|Type||Journal Article - International Family Planning Perspectives|
|Title||The postabortion caseload in Egyptian hospitals: A descriptive study|
Context: Despite international calls to recognize unsafe abortion as a serious health problem in developing countries, very little quantitative information exists on national levels of abortion activity, major health-related sequelae of unsafe abortion or the quality of routine medical care provided to postabortion patients in countries where induced abortion is legally restricted.
Methods: Researchers used random sampling procedures to select 569 public-sector hospitals in Egypt, and asked designated medical staff to complete a medical abstract form for each postabortion patient admission during a continuous 30-day period. Data were analyzed to assess the state of postabortion care in Egypt, and using data from the 1995 Egypt Demographic and Health Survey and other sources, to estimate the rate of induced abortion in Egypt.

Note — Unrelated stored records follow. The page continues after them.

(** [admissions] and [selections]: what is owed beyond the reports made and the bodies
    still open. *)
Record accounts (admissions selections : string -> Z) w : Prop := {
  ac_admissions t : count_log (is_admitted t) (w_log w) =
    count_log (is_reported t) (w_log w) + msum (pendingReport t) (w_bodies w) + admissions t;
  ac_selections k : count_log (is_selected k) (w_log w) =
    count_log (is_released k) (w_log w) + msum (pendingRelease k) (w_bodies w) + selections k;
  ac_fresh id : (w_nextBody w <= id)%nat -> w_bodies w !! id = None;
}.

Definition one (x y : string) : Z := if decide (x = y) then 1 else 0.

Lemma accounts_ext a s a' s' w :
  (forall t, a t = a' t) -> (forall k, s k = s' k) -> accounts a s w -> accounts a' s' w.
Proof. intros Ha Hs [H1 H2 H3]. split; [intros; by rewrite <- Ha|intros; by rewrite <- Hs|done]. Qed.

(** An update that leaves the log and the bodies. *)
Lemma accounts_same a s w w' :
  w_log w' = w_log w -> w_bodies w' = w_bodies w -> w_nextBody w' = w_nextBody w ->
  accounts a s w -> accounts a s w'.
Proof. intros Hl Hb Hn [H1 H2 H3]. split; rewrite ?Hl, ?Hb, ?Hn; done. Qed.

Lemma accounts_log_event ev a s w :
  accounts a s w ->
  accounts
    (fun t => a t + (if is_admitted t ev then 1 else 0) - (if is_reported t ev then 1 else 0))
    (fun k => s k + (if is_selected k ev then 1 else 0) - (if is_released k ev then 1 else 0))
    (log_event ev w).
Proof.
  intros [H1 H2 H3]. split; cbn.
  - intros t. rewrite !count_log_snoc, H1. lia.
  - intros k. rewrite !count_log_snoc, H2. lia.
  - done.
Qed.

Lemma sync_log service targets t w :
  let w' := syncOpenCircuitGauge service targets t w in
  w_log w' = w_log w /\ w_bodies w' = w_bodies w /\ w_nextBody w' = w_nextBody w /\
  w_env w' = w_env w /\ w_balancers w' = w_balancers w /\ w_registry w' = w_registry w.
Proof. unfold syncOpenCircuitGauge. by destruct (w_metrics w). Qed.

Lemma accounts_sync service targets t a s w :
  accounts a s w -> accounts a s (syncOpenCircuitGauge service targets t w).
Proof.
  destruct (sync_log service targets t w) as (Hl & Hb & Hn & _). by apply accounts_same.
Qed.

Lemma accounts_record report service targets t a s w :
  accounts a s w ->
  accounts (fun t' => a t' - one t t') s (recordBreaker report service targets t w).
Proof.
  intros Ha.
  assert (forall r w1, w_log w1 = w_log w -> w_bodies w1 = w_bodies w -> w_nextBody w1 = w_nextBody w ->
    accounts (fun t' => a t' - one t t') s (log_event (Reported t r) w1)) as Hrep.
  { intros r w1 Hl Hb Hn. apply (accounts_same _ _ _ w1 Hl Hb Hn) in Ha.
    apply (accounts_log_event (Reported t r)) in Ha. revert Ha. apply accounts_ext; cbn.
    - intros t'. unfold one. case_bool_decide; case_decide; try done; lia.
    - intros. lia. }
  destruct report; cbn [recordBreaker]; unfold recordBreakerSuccess, recordBreakerIgnored, recordBreakerFailure;
    apply accounts_sync; try (by apply Hrep).
  destruct (_ && _); [|by apply Hrep].
  eapply accounts_same; [..|apply Hrep; reflexivity]; reflexivity.
Qed.

Lemma accounts_release key dn a s w :
  accounts a s w -> accounts a (fun k => s k - one key k) (releaseSelection key dn w).
Proof.
  intros Ha. unfold releaseSelection.
  apply (accounts_same _ _ _ (with_balancers (alter (Balancer_Done dn) key (w_balancers w)) w)) in Ha;
    [|done..].
  apply (accounts_log_event (Released key)) in Ha. revert Ha. apply accounts_ext; cbn.
  - intros. lia.
  - intros k. unfold one. case_bool_decide; case_decide; try done; lia.
Qed.

(** ** Bodies *)

Lemma accounts_onceReport (once : bool) report service targets t a s w :
  accounts a s w ->
  accounts (fun t' => a t' - (if once then 0 else one t t')) s (onceReport once report service targets t w).
Proof.
  intros Ha. unfold onceReport. destruct once; [|by apply accounts_record].
  revert Ha. by apply accounts_ext; intros; lia.
Qed.

Lemma accounts_onceRelease (once : bool) key dn a s w :
  accounts a s w ->
  accounts a (fun k => s k - (if once then 0 else one key k)) (onceRelease once key dn w).
Proof.
  intros Ha. unfold onceRelease. destruct once; [|by apply accounts_release].
  revert Ha. by apply accounts_ext; intros; lia.
Qed.

Lemma accounts_env a s w e : accounts a s w -> accounts a s (with_env e w).
Proof. by apply accounts_same. Qed.

(** Reading or closing a body pays what the body no longer owes. *)
Lemma Body_Read_accounts b a s w :
  accounts a s w ->
  let '(_, b', w') := Body_Read b w in
  accounts (fun t => a t + pendingReport t b' - pendingReport t b)
           (fun k => s k + pendingRelease k b' - pendingRelease k b) w'.
Proof.
  revert a s w. induction b as [id| |inner IH once service targets t|inner IH once key dn]; intros a s w Ha.
  - cbn. destruct (base_Read id (w_env w)) as [err e]. apply accounts_env. revert Ha.
    by apply accounts_ext; intros; cbn; lia.
  - cbn. revert Ha. by apply accounts_ext; intros; cbn; lia.
  - cbn [Body_Read]. specialize (IH a s w Ha). destruct (Body_Read inner w) as [[err inner'] w1].
    destruct err as [err|].
    + apply (accounts_onceReport once (if Is (Some err) EOF then Succeeded
        else if isCallerContextError (ctx w1) (Some err) then Ignored else Failed) service targets t) in IH.
      revert IH. apply accounts_ext; intros; cbn; unfold one; destruct once; lia.
    + revert IH. apply accounts_ext; intros; cbn; lia.
  - cbn [Body_Read]. specialize (IH a s w Ha). destruct (Body_Read inner w) as [[err inner'] w1].
    destruct (isEOF err).
    + apply (accounts_onceRelease once key dn) in IH.
      revert IH. apply accounts_ext; intros; cbn; unfold one; destruct once; lia.
    + revert IH. apply accounts_ext; intros; cbn; lia.
Qed.

Lemma Body_Close_accounts b a s w :
  accounts a s w ->
  let '(_, b', w') := Body_Close b w in
  accounts (fun t => a t - pendingReport t b) (fun k => s k - pendingRelease k b) w' /\
  (forall t, pendingReport t b' = 0) /\ (forall k, pendingRelease k b' = 0).
Proof.
  revert a s w. induction b as [id| |inner IH once service targets t|inner IH once key dn]; intros a s w Ha.
  - cbn. destruct (base_Close id (w_env w)) as [err e]. split; [|done]. apply accounts_env. revert Ha.
    by apply accounts_ext; intros; cbn; lia.
  - cbn. split; [|done]. revert Ha. by apply accounts_ext; intros; cbn; lia.
  - cbn [Body_Close]. specialize (IH a s w Ha). destruct (Body_Close inner w) as [[err inner'] w1].
    destruct IH as (IH & Hr & Hk). split; [|split; intros; cbn; [rewrite Hr|rewrite Hk]; done].
    match goal with |- accounts _ _ (onceReport _ ?r _ _ _ _) =>
      apply (accounts_onceReport once r service targets t) in IH end.
    revert IH. apply accounts_ext; intros; cbn; unfold one; destruct once; lia.
  - cbn [Body_Close]. specialize (IH a s w Ha). destruct (Body_Close inner w) as [[err inner'] w1].
    destruct IH as (IH & Hr & Hk). split; [|split; intros; cbn; [rewrite Hr|rewrite Hk]; done].
    apply (accounts_onceRelease once key dn) in IH.
    revert IH. apply accounts_ext; intros; cbn; unfold one; destruct once; lia.
Qed.

Lemma accounts_set_body a s w id b b' :
  w_bodies w !! id = Some b -> accounts a s w ->
  accounts (fun t => a t - pendingReport t b' + pendingReport t b)
           (fun k => s k - pendingRelease k b' + pendingRelease k b)
           (with_bodies (<[id := b']> (w_bodies w)) (w_nextBody w) w).
Proof.
  intros Hb [H1 H2 H3]. split; cbn.
  - intros t. rewrite (msum_insert _ _ _ _ _ Hb), H1. lia.
  - intros k. rewrite (msum_insert _ _ _ _ _ Hb), H2. lia.
  - intros j Hj. rewrite lookup_insert_ne; [by apply H3|]. intros <-. by rewrite (H3 _ Hj) in Hb.
Qed.

Lemma recordBreaker_bodies report service targets t w :
  let w' := recordBreaker report service targets t w in
  w_bodies w' = w_bodies w /\ w_nextBody w' = w_nextBody w /\ w_balancers w' = w_balancers w /\
  w_env w' = w_env w.
Proof.
  destruct report; cbn [recordBreaker]; unfold recordBreakerSuccess, recordBreakerIgnored, recordBreakerFailure;
    try (destruct (_ && _)); match goal with |- context [syncOpenCircuitGauge ?a ?b ?c ?d] =>
      destruct (sync_log a b c d) as (_ & -> & -> & -> & -> & _) end; done.
Qed.

(** Reading and closing leave the table of bodies and the set of balancers. *)
Definition same_tables w w' : Prop :=
  w_bodies w' = w_bodies w /\ w_nextBody w' = w_nextBody w.

Lemma Body_Read_tables b w : same_tables w (snd (Body_Read b w)).
Proof.
  revert w. induction b as [id| |inner IH once service targets t|inner IH once key dn]; intros w; cbn [Body_Read].
  - by destruct (base_Read id (w_env w)).
  - done.
  - specialize (IH w). destruct (Body_Read inner w) as [[err inner'] w1]. destruct err; [|done].
    cbn [snd] in *. unfold onceReport. destruct once; [done|]. destruct IH as [E1 E2].
    split; [rewrite <- E1|rewrite <- E2]; apply recordBreaker_bodies.
  - specialize (IH w). destruct (Body_Read inner w) as [[err inner'] w1].
    destruct (isEOF err); [|done]. by destruct once.
Qed.

Lemma Body_Close_tables b w : same_tables w (snd (Body_Close b w)).
Proof.
  revert w. induction b as [id| |inner IH once service targets t|inner IH once key dn]; intros w; cbn [Body_Close].
  - by destruct (base_Close id (w_env w)).
  - done.
  - specialize (IH w). destruct (Body_Close inner w) as [[err inner'] w1].
    cbn [snd] in *. unfold onceReport. destruct once; [done|]. destruct IH as [E1 E2].
    split; [rewrite <- E1|rewrite <- E2]; apply recordBreaker_bodies.
  - specialize (IH w). destruct (Body_Close inner w) as [[err inner'] w1]. by destruct once.
Qed.

Lemma accounts_readBody a s id w : accounts a s w -> accounts a s (snd (readBody id w)).
Proof.
  intros Ha. unfold readBody. destruct (w_bodies w !! id) as [b|] eqn:Hb; [|done].
  pose proof (Body_Read_accounts b a s w Ha) as Hr. pose proof (Body_Read_tables b w) as [Ht Hn].
  destruct (Body_Read b w) as [[err b'] w1]. cbn [snd] in *. rewrite <- Ht in Hb.
  apply (accounts_set_body _ _ _ _ _ b' Hb) in Hr. revert Hr. apply accounts_ext; intros; lia.
Qed.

Results: Among the 22,656 admissions to the obstetrics and gynecology departments during the 30-day study period, approximately one of every five patients (19%) was a woman admitted for treatment of an induced or spontaneous abortion. Projections yielded an estimated induced abortion rate in Egypt of 14.8 per 100 pregnancies. The mean gestational age of the lost pregnancies was 10.8 weeks, and a large majority (86%) were lost at 12 weeks or less. Fourteen percent of the women arrived at the hospital suffering from excessive blood loss, 1% exhibited one or more signs of trauma and 5% had one or more signs of infection. Dilatation and curettage under general anesthesia was the principal surgical treatment provided.
Conclusions: Treatment for complications from unsafe abortion consumes substantial resources within the Egyptian health care system. Postabortion care could be improved if vacuum aspiration under local anesthesia were used as the primary postabortion treatment , and if adherence to antiseptic measures were increased.